Robot Chicken is a stop-motion animation comedy show on Cartoon Network's Adult Swim. It doesn't offer a linear story, instead operating as an anthology or a sketch show. In this episode, it features a "Weird Al" song, extolling the glory of Weasel Stomping Day. Technically, the appearance of the song on the show is not the genesis of the idea. Mr. Yankovic wrote the song and released it on his album "Straight Outta Lynwood," and Seth Green and the other brilliant minds behind Robot Chicken created a music video for the song which was latter added to an episode of the show. However, I'm sure there are plenty of people who hadn't heard it before this show. Plus, I don't have a Top 11 Fictional Holidays from Songs. Anyway, during the song, written in the style of Christmas Carols of the '60s, people are adorned in Viking hats and boots.

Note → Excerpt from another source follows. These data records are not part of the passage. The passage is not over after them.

Lemma calculateScroll_down_extent (d : ListViewPrivate) (width : Z) :
  forall (n fuel : nat) (tmpRow delta : Z),
    0 <= tmpRow ->
    tmpRow + Z.of_nat n <= rowCount (model d) ->
    (n <= fuel)%nat ->
    calculateScroll_down d fuel width (tmpRow + Z.of_nat n) tmpRow delta
    = Ok (delta - extent (model d) width (spacing d) tmpRow n).
Proof.
  induction n as [|n IH]; intros fuel tmpRow delta H0 Hn Hf.
  - destruct fuel; simpl; rewrite Z.add_0_r, Z.ltb_irrefl; f_equal; lia.
  - destruct fuel as [|fuel]; [lia|].
    replace (tmpRow + Z.of_nat (S n)) with (tmpRow + 1 + Z.of_nat n) in * by lia.
    simpl calculateScroll_down.
    destruct (tmpRow <? tmpRow + 1 + Z.of_nat n) eqn:E;
      [|apply Z.ltb_ge in E; lia].
    rewrite heightForWidth_in_range by lia. simpl rbind.
    rewrite IH by lia. simpl extent. f_equal. lia.
Qed.

Lemma calculateScroll_forward (d : ListViewPrivate) (fuel : nat) (row expected : Z) :
  0 <= firstVisibleRow d <= row ->
  row < rowCount (model d) ->
  (length (model d) <= fuel)%nat ->
  calculateScroll d fuel row expected
  = Ok (- offset d + expected
        - extent (model d) (rowWidth d) (spacing d) (firstVisibleRow d)
            (Z.to_nat (row - firstVisibleRow d))).
Proof.
  intros Ha Hr Hf. unfold calculateScroll. fold (rowWidth d).
  destruct (firstVisibleRow d >? row) eqn:E1; [apply Z.gtb_lt in E1; lia|].
  destruct (firstVisibleRow d <? row) eqn:E2.
  - apply Z.ltb_lt in E2.
    replace row with (firstVisibleRow d + Z.of_nat (Z.to_nat (row - firstVisibleRow d)))
      at 1 by lia.
    apply calculateScroll_down_extent; unfold rowCount in *; lia.
  - apply Z.ltb_ge in E2.
    replace (row - firstVisibleRow d) with 0 by lia. simpl. f_equal. lia.
Qed.

Lemma viewport_rect_y (d : ListViewPrivate) : rect_y (viewport_rect d) = 0.
Proof. reflexivity. Qed.

Lemma canScrollDown_while_beyond (d : ListViewPrivate) :
  forall (n fuel : nat) (row y : Z),
    0 <= row ->
    row + Z.of_nat n < rowCount (model d) ->
    sz_height (viewport d) <= y + extent (model d) (rowWidth d) (spacing d) row n ->
    (n <= fuel)%nat ->
    exists v,
      canScrollDown_while d fuel (viewport_rect d) (rowWidth d) row y = Ok v
      /\ fst v < rowCount (model d).
Proof.
  induction n as [|n IH]; intros fuel row y H0 Hn Hy Hf.
  - simpl in Hy. exists (row, y).
    assert ((y <? sz_height (viewport d)) = false) as E by (apply Z.ltb_ge; lia).
    destruct fuel; cbn [canScrollDown_while];
      rewrite viewport_rect_height, viewport_rect_y, Z.add_0_l, E;
      simpl; (split; [reflexivity|lia]).
  - destruct fuel as [|fuel]; [lia|]. cbn [canScrollDown_while].
    rewrite viewport_rect_height, viewport_rect_y, Z.add_0_l.
    destruct (y <? sz_height (viewport d)) eqn:E.
    + assert ((row <? rowCount (model d)) = true) as E2 by (apply Z.ltb_lt; lia).
      rewrite E2. simpl andb. cbv iota.
      rewrite heightForWidth_in_range by lia. simpl rbind.
      apply IH; try lia.
      simpl in Hy. lia.
    + simpl. exists (row, y). simpl. split; [reflexivity|lia].
Qed.

Lemma canScrollDown_beyond (d : ListViewPrivate) (fuel : nat) (row : Z) :
  0 <= row ->
  rowsBeyondWindow d row ->
  (length (model d) <= fuel)%nat ->
  canScrollDown d fuel row = Ok true.
Proof.
  intros H0 (n & Hn & Hy) Hf. unfold canScrollDown.
  destruct (row =? -1) eqn:E; [apply Z.eqb_eq in E; lia|].
  rewrite viewport_rect_width. fold (rowWidth d).
  destruct (canScrollDown_while_beyond d n fuel row
              (rect_y (viewport_rect d) + spacing d)) as (v & Hv & Hlt);
    try assumption.
  - unfold rowCount in Hn. lia.
  - rewrite Hv. simpl. apply Z.ltb_lt in Hlt. rewrite Hlt. reflexivity.
Qed.



Lemma visualRect_anchor (d : ListViewPrivate) (fuel : nat) :
  0 <= firstVisibleRow d < rowCount (model d) ->
  visualRect d fuel (firstVisibleRow d)
  = Ok (rect_intersected (viewport_rect d)
          (QRect_xywh (spacing d) (offset d) (rowWidth d)
             (rowHeight (model d) (firstVisibleRow d) (rowWidth d)))).
Proof.
  intros Hr. unfold visualRect.
  destruct (firstVisibleRow d >=? firstVisibleRow d) eqn:E;
    [|rewrite Z.geb_leb in E; apply Z.leb_gt in E; lia].
  rewrite viewport_rect_width. fold (rowWidth d).
  rewrite heightForWidth_in_range by lia. simpl rbind.
  destruct fuel; simpl; rewrite Z.ltb_irrefl; reflexivity.
Qed.


(** ** Where the code leaves the specification *)

(** C1.  The backward walk of [normalizeOffset] subtracts the extent of the
    row it leaves, not of the row it moves to.  With rows of heights 50, 80
    and 30, spacing 5, the anchor at row 1 with [offset = 0] and a pan by
    [dy = 10], the code ends at row 0 with [offset = 10 - (80 + 5) = -75];
    the reference walk of the specification ends at row 0 with
    [offset = 10 - (50 + 5) = -45]. *)
Theorem normalizeOffset_up_subtracts_old_row :
  let d := view5 rows3 100 1 0 in
  let d' := fst (scrollContentsBy 3 0 10 d) in
  snd (scrollContentsBy 3 0 10 d) = Ok tt
  /\ (firstVisibleRow d', offset d') = (0, -75)
  /\ normalizeUp_reference 3 (model d) (rowWidth d) (spacing d)
       (firstVisibleRow d) (offset d + 10) = Ok (0, -45).
Proof. vm_compute. repeat split. Qed.

(** C2.  The forward walk of [normalizeOffset] never consults [maxOffset].
    With rows of heights 50, 80 and 30, spacing 5 and a window of height
    100 the maximum offset is [-21].  From row 0 and [offset = 0], a pan by
    [dy = -170] ends on the last row with [offset = -30], below the maximum
    offset; a pan by [dy = -200] ends on the last row with [offset = 0]. *)
Theorem normalizeOffset_down_ignores_maxOffset :
  let d := view5 rows3 100 0 0 in
  let d1 := fst (scrollContentsBy 3 0 (-170) d) in
  let d2 := fst (scrollContentsBy 3 0 (-200) d) in
  maxOffset d 3 = Ok (-21)
  /\ snd (scrollContentsBy 3 0 (-170) d) = Ok tt
  /\ firstVisibleRow d1 = rowCount (model d) - 1
  /\ offset d1 = -30
  /\ snd (scrollContentsBy 3 0 (-200) d) = Ok tt
  /\ firstVisibleRow d2 = rowCount (model d) - 1
  /\ offset d2 = 0.
Proof. vm_compute. repeat split. Qed.

(** C3.  [rowsRemoved] can leave an anchor that is no row of the
    collection.  Three rows, the anchor at row 0; rows 0 and 1 are removed
    and [rowsRemoved( 0, 1 )] runs on the remaining single row: the slot
    finishes with [firstVisibleRow = 2] while [rowCount = 1]. *)
Theorem rowsRemoved_anchor_out_of_range :
  let d := view5 rows3 100 0 0 in
  let removed := rowsRemoved 3 0 1 (set_model d (removeRows (model d) 0 1)) in
  snd removed = Ok tt
  /\ rowCount (model (fst removed)) = 1
  /\ firstVisibleRow (fst removed) = 2
  /\ ~ (firstVisibleRow (fst removed) = -1
        \/ 0 <= firstVisibleRow (fst removed) <= rowCount (model (fst removed)) - 1).
Proof.
  vm_compute. repeat split; try reflexivity.
  intros [H|[_ H]]; [discriminate|apply H; reflexivity].
Qed.

(** C5.  With [first = 0] and rows remaining, [rowsRemoved] re-anchors to
    [last + 1] as it is, without clamping it to a row of the collection.
    Four rows, the anchor at row 1; rows 0 to 2 are removed and
    [rowsRemoved( 0, 2 )] runs on the remaining single row: the slot sets
    [offset = 0] and [firstVisibleRow = last + 1 = 3], although row 0 is
    the only row. *)
Theorem rowsRemoved_last_plus_one_unclamped :
  let d := view5 rows4 100 1 (-10) in
  let removed := rowsRemoved 4 0 2 (set_model d (removeRows (model d) 0 2)) in
  snd removed = Ok tt
  /\ rowCount (model (fst removed)) = 1
  /\ offset (fst removed) = 0
  /\ firstVisibleRow (fst removed) = 3.
Proof. vm_compute. repeat split. Qed.

(** C7.  [rowAt] gives up on a point inside a visible row.  With rows of
    heights 50, 80 and 30, spacing 5, a window of 200 x 100 and the state
    [firstVisibleRow = 0], [offset = -30] (reached from the top by a pan of
    [-30], and normalised), the point [(10, 30)] lies strictly inside
    [visualRect( 1 )], yet [rowAt] answers [-1]. *)
Theorem rowAt_misses_visible_row :
  let d := view5 rows3 100 0 (-30) in
  let p := mkPoint 10 30 in
  scrollContentsBy 3 0 (-30) (view5 rows3 100 0 0) = (d, Ok tt)
  /\ normalized d
  /\ (exists vr, visualRect d 3 1 = Ok vr /\ rect_contains vr p true = true)
  /\ rowAt d 3 p = Ok (-1).
Proof.
  cbv zeta. split; [vm_compute; reflexivity|]. split.
  - unfold normalized. cbv zeta. repeat split; try (vm_compute; congruence).
  - split; [|vm_compute; reflexivity].
    eexists. split; vm_compute; reflexivity.
Qed.

(** C8.  Normalisation is not idempotent, not even on its own results.
    With rows of heights 50, 80 and 30, spacing 5 and a window of
    200 x 100, a pan by [dy = -80] from the top ends in the state
    [firstVisibleRow = 1], [offset = -25], which satisfies the invariants
    of the viewport state; a pan by [dy = 0] then moves the offset to
    [-21]: the forward walk stopped without looking at [maxOffset], and
    the next call, which finds that [canScrollDown] fails, clamps. *)
Theorem normalizeOffset_moves_normalised_state :
  let d := view5 rows3 100 0 0 in
  let d1 := fst (scrollContentsBy 3 0 (-80) d) in
  let d2 := fst (scrollContentsBy 3 0 0 d1) in
  snd (scrollContentsBy 3 0 (-80) d) = Ok tt
  /\ (firstVisibleRow d1, offset d1) = (1, -25)
  /\ normalized d1
  /\ snd (scrollContentsBy 3 0 0 d1) = Ok tt
  /\ (firstVisibleRow d2, offset d2) = (1, -21)
  /\ normalizeOffset d1 3 (firstVisibleRow d1) (offset d1) = Ok (1, -21).
Proof.
  cbv zeta. split; [vm_compute; reflexivity|]. split; [vm_compute; reflexivity|].
  split.
  - unfold normalized. cbv zeta. repeat split; try (vm_compute; congruence).
  - repeat split; vm_compute; reflexivity.
Qed.

(** C9.  [visualRect] has no guard against a row index past the last row
    (or against the anchor [-1] of the empty collection) and queries the
    model outside [0, rowCount).  Three rows in a window of height 1000:
    [visualRect( 5 )] asks the model for the height of row 3.  On the
    empty collection [visualRect( 0 )] asks for the height of row [-1]. *)
Theorem visualRect_queries_out_of_range :
  visualRect (view5 rows3 1000 0 0) 6 5 = Fault (OutOfRange 3)
  /\ visualRect (view5 [] 100 (-1) 0) 1 0 = Fault (OutOfRange (-1)).
Proof. vm_compute. split; reflexivity. Qed.

(** ** Removal outside the anchor *)

Lemma recalculateSize_anchor (d : ListViewPrivate) :
  firstVisibleRow (fst (recalculateSize d)) = firstVisibleRow d
  /\ offset (fst (recalculateSize d)) = offset d
  /\ model (fst (recalculateSize d)) = model d.
Proof.
  unfold recalculateSize, setScrolledAreaSize, vbind, vread, vmodify.
  destruct (calcScrolledAreaSize d); simpl; auto.
Qed.

Lemma updateIfNeeded_anchor (d : ListViewPrivate) (fuel : nat) (firstRow lastRow : Z) :
  firstVisibleRow (fst (updateIfNeeded fuel firstRow lastRow d)) = firstVisibleRow d
  /\ offset (fst (updateIfNeeded fuel firstRow lastRow d)) = offset d
  /\ model (fst (updateIfNeeded fuel firstRow lastRow d)) = model d.
Proof.
  unfold updateIfNeeded.
  destruct (updateIfNeeded_for d fuel _ firstRow) as [[|]|]; simpl; auto.
Qed.

Lemma rowsRemoved_tail_anchor (d : ListViewPrivate) (fuel : nat) (first last : Z) :
  let r := (recalculateSize ;;; updateIfNeeded fuel first last ;;; vret tt) d in
  firstVisibleRow (fst r) = firstVisibleRow d
  /\ offset (fst r) = offset d
  /\ model (fst r) = model d.
Proof.
  intros r. subst r. unfold vbind, vret.
  pose proof (recalculateSize_anchor d) as (R1 & R2 & R3).
  destruct (recalculateSize d) as [d1 [[]|f]]; cbn [fst] in *;
    [|repeat split; assumption].
  pose proof (updateIfNeeded_anchor d1 fuel first last) as (U1 & U2 & U3).
  destruct (updateIfNeeded fuel first last d1) as [d2 [b|f]]; cbn [fst] in *;
    repeat split; congruence.
Qed.

Lemma rowsRemoved_after_reanchor (d : ListViewPrivate) (fuel : nat) (first last : Z) :
  firstVisibleRow (fst (rowsRemoved fuel first last d))
  = firstVisibleRow (rowsRemoved_reanchor first last d)
  /\ offset (fst (rowsRemoved fuel first last d))
     = offset (rowsRemoved_reanchor first last d)
  /\ model (fst (rowsRemoved fuel first last d))
     = model (rowsRemoved_reanchor first last d).
Proof.
  exact (rowsRemoved_tail_anchor (rowsRemoved_reanchor first last d) fuel first last).
Qed.

Lemma rowsRemoved_outside (d : ListViewPrivate) (fuel : nat) (first last : Z) :
  firstVisibleRow d < first \/ last < firstVisibleRow d ->
  firstVisibleRow (fst (rowsRemoved fuel first last d)) = firstVisibleRow d
  /\ offset (fst (rowsRemoved fuel first last d)) = offset d
  /\ model (fst (rowsRemoved fuel first last d)) = model d.
Proof.
  intros Hout.
  destruct (rowsRemoved_after_reanchor d fuel first last) as (H1 & H2 & H3).
  rewrite H1, H2, H3. unfold rowsRemoved_reanchor.
  replace ((firstVisibleRow d >=? first) && (firstVisibleRow d <=? last))
    with false; [auto|].
  symmetry; apply andb_false_iff; destruct Hout;
    [left; rewrite Z.geb_leb; apply Z.leb_gt|right; apply Z.leb_gt]; lia.
Qed.

(** What [rowsRemoved] does when the anchor lies in the removed range:
    [first - 1] where that is a row index, [last + 1] otherwise, [-1] for
    the empty collection, and [offset = 0] throughout. *)
Lemma rowsRemoved_inside (d : ListViewPrivate) (fuel : nat) (first last : Z) :
  first <= firstVisibleRow d <= last ->
  let d' := fst (rowsRemoved fuel first last d) in
  offset d' = 0
  /\ (rowCount (model d) <> 0 -> 0 < first -> firstVisibleRow d' = first - 1)
  /\ (rowCount (model d) <> 0 -> first <= 0 -> firstVisibleRow d' = last + 1)
  /\ (rowCount (model d) = 0 -> firstVisibleRow d' = -1).
Proof.
  intros Hin d'. subst d'.
  destruct (rowsRemoved_after_reanchor d fuel first last) as (H1 & H2 & _).
  rewrite H1, H2. unfold rowsRemoved_reanchor.
  replace ((firstVisibleRow d >=? first) && (firstVisibleRow d <=? last))
    with true
    by (symmetry; apply andb_true_iff; split;
        [rewrite Z.geb_leb|]; apply Z.leb_le; lia).
  destruct (Z.eqb_spec (rowCount (model d)) 0) as [E|E]; cbn [negb];
    [|destruct (Z.geb_spec (first - 1) 0)]; cbn;
    repeat split; try reflexivity; intros; lia.
Qed.
(** [melo_event_type_to_string]: the name, or [NULL]; a read past the end of
    the table is undefined. *)
Definition melo_event_type_to_string (type : N) : option (option string) :=
  if decide (type < MELO_EVENT_TYPE_COUNT)%N
  then melo_event_type_string !! N.to_nat type
  else Some None.

Definition melo_event_player_string : list (option string) :=
  designated
    [(MeloEventPlayer_value MELO_EVENT_PLAYER_NEW, "new");
     (MeloEventPlayer_value MELO_EVENT_PLAYER_DELETE, "delete");
     (MeloEventPlayer_value MELO_EVENT_PLAYER_STATUS, "status");
     (MeloEventPlayer_value MELO_EVENT_PLAYER_STATE, "state");
     (MeloEventPlayer_value MELO_EVENT_PLAYER_BUFFERING, "buffering");
     (MeloEventPlayer_value MELO_EVENT_PLAYER_SEEK, "seek");
     (MeloEventPlayer_value MELO_EVENT_PLAYER_DURATION, "duration");
     (MeloEventPlayer_value MELO_EVENT_PLAYER_PLAYLIST, "playlist");
     (MeloEventPlayer_value MELO_EVENT_PLAYER_VOLUME, "volume");
     (MeloEventPlayer_value MELO_EVENT_PLAYER_MUTE, "mute");
     (MeloEventPlayer_value MELO_EVENT_PLAYER_NAME, "name");
     (MeloEventPlayer_value MELO_EVENT_PLAYER_ERROR, "error");
     (MeloEventPlayer_value MELO_EVENT_PLAYER_TAGS, "tags")]%string.

(** [melo_event_player_to_string]. *)
Definition melo_event_player_to_string (event : N) : option (option string) :=
  if decide (event < MELO_EVENT_PLAYER_COUNT)%N
  then melo_event_player_string !! N.to_nat event
  else Some None.





Section Platform.

(** The size of a pointer in bytes ([GLIB_SIZEOF_VOID_P] of GLib), and the
    address of [melo_player_status_unref] of [melo_player.c]. *)
Context (GLIB_SIZEOF_VOID_P : Z) (melo_player_status_unref : GDestroyNotify).





End Platform.

End PlayerEvent.

(** ** The paths of the file browser ([melo_browser_file.c]) *)

Module BrowserFile.

(** [melo_brower_file_fix_path]: the path after its leading slashes. *)
Fixpoint melo_brower_file_fix_path (path : string) : string :=
  match path with
  | String c path' =>
      if decide (c = "/"%char) then melo_brower_file_fix_path path' else path
  | EmptyString => path
  end.

(** [path + n], within the string. *)
Fixpoint skip (n : nat) (path : string) : string :=
  match n, path with
  | S n, String _ path' => skip n path'
  | _, _ => path
  end.

(** The first statements of [melo_browser_file_get_volume_list]: the
    identifier of the volume is the path up to its first slash
    ([g_strstr_len (path, -1, "/")]), and the path in the volume is what
    follows that slash, or is empty. *)
Fixpoint volume_id_and_path (path : string) : string * string :=
  match path with
  | String c path' =>
      if decide (c = "/"%char) then (EmptyString, path')
      else let '(id, rest) := volume_id_and_path path' in (String c id, rest)
  | EmptyString => (EmptyString, EmptyString)
  end.

(** What [melo_browser_file_get_list] lists: the root of the browser, made
    of the entry [local] and of the volumes; a directory of the local file
    system, by its URI; or a directory of a volume, by the identifier of the
    volume and the path in it. The lists themselves come from GIO. *)
Inductive Listing :=
| LIST_ROOT
| LIST_LOCAL (uri : string)
| LIST_VOLUME (id path : string).

(** [melo_browser_file_get_list], up to the calls that build the list;
    [None] where it returns [NULL] without listing anything. *)
Definition melo_browser_file_get_list (path : option string) : option Listing :=
  match path with
  | Some (String c path) =>
      if decide (c = "/"%char) then
        if decide (path = EmptyString) then Some LIST_ROOT
        else if String.prefix "local" path then
          Some (LIST_LOCAL ("file:/" +:+ melo_brower_file_fix_path (skip 5 path)))
        else
          let '(id, rest) := volume_id_and_path path in
          Some (LIST_VOLUME id rest)
      else None
  | _ => None
  end.

End BrowserFile.

(** * Properties of the event dispatcher *)

Module EventProps.
Import Event.

(** The call that [melo_event_new] makes for the client of a cell. *)
Definition call_of (h : gmap addr MeloEventClient) (type : MeloEventType)
    (event : N) (id : option string) (data : gpointer) (c : addr * addr)
  : option Action :=
  cl ← h !! c.2;
  Some (Callback (callback cl) c.2 type event id data (user_data cl)).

Kids and parents alike are encouraged to stomp on any and all weasels. To draw them in, one might spread mayo on the lawn. "It's tradition, that makes it okay."


Final Thoughts


There are all sorts of different holidays that have been manufactured for TV shows at all times of year. Sometimes a holiday episode is wholesome and sometimes it is played for laughs. Who doesn't love a holiday episode? I left several great fictional holidays of my list so I'm sure you have one that you wish I'd included on the list. Please let me know in the comments below. Thanks!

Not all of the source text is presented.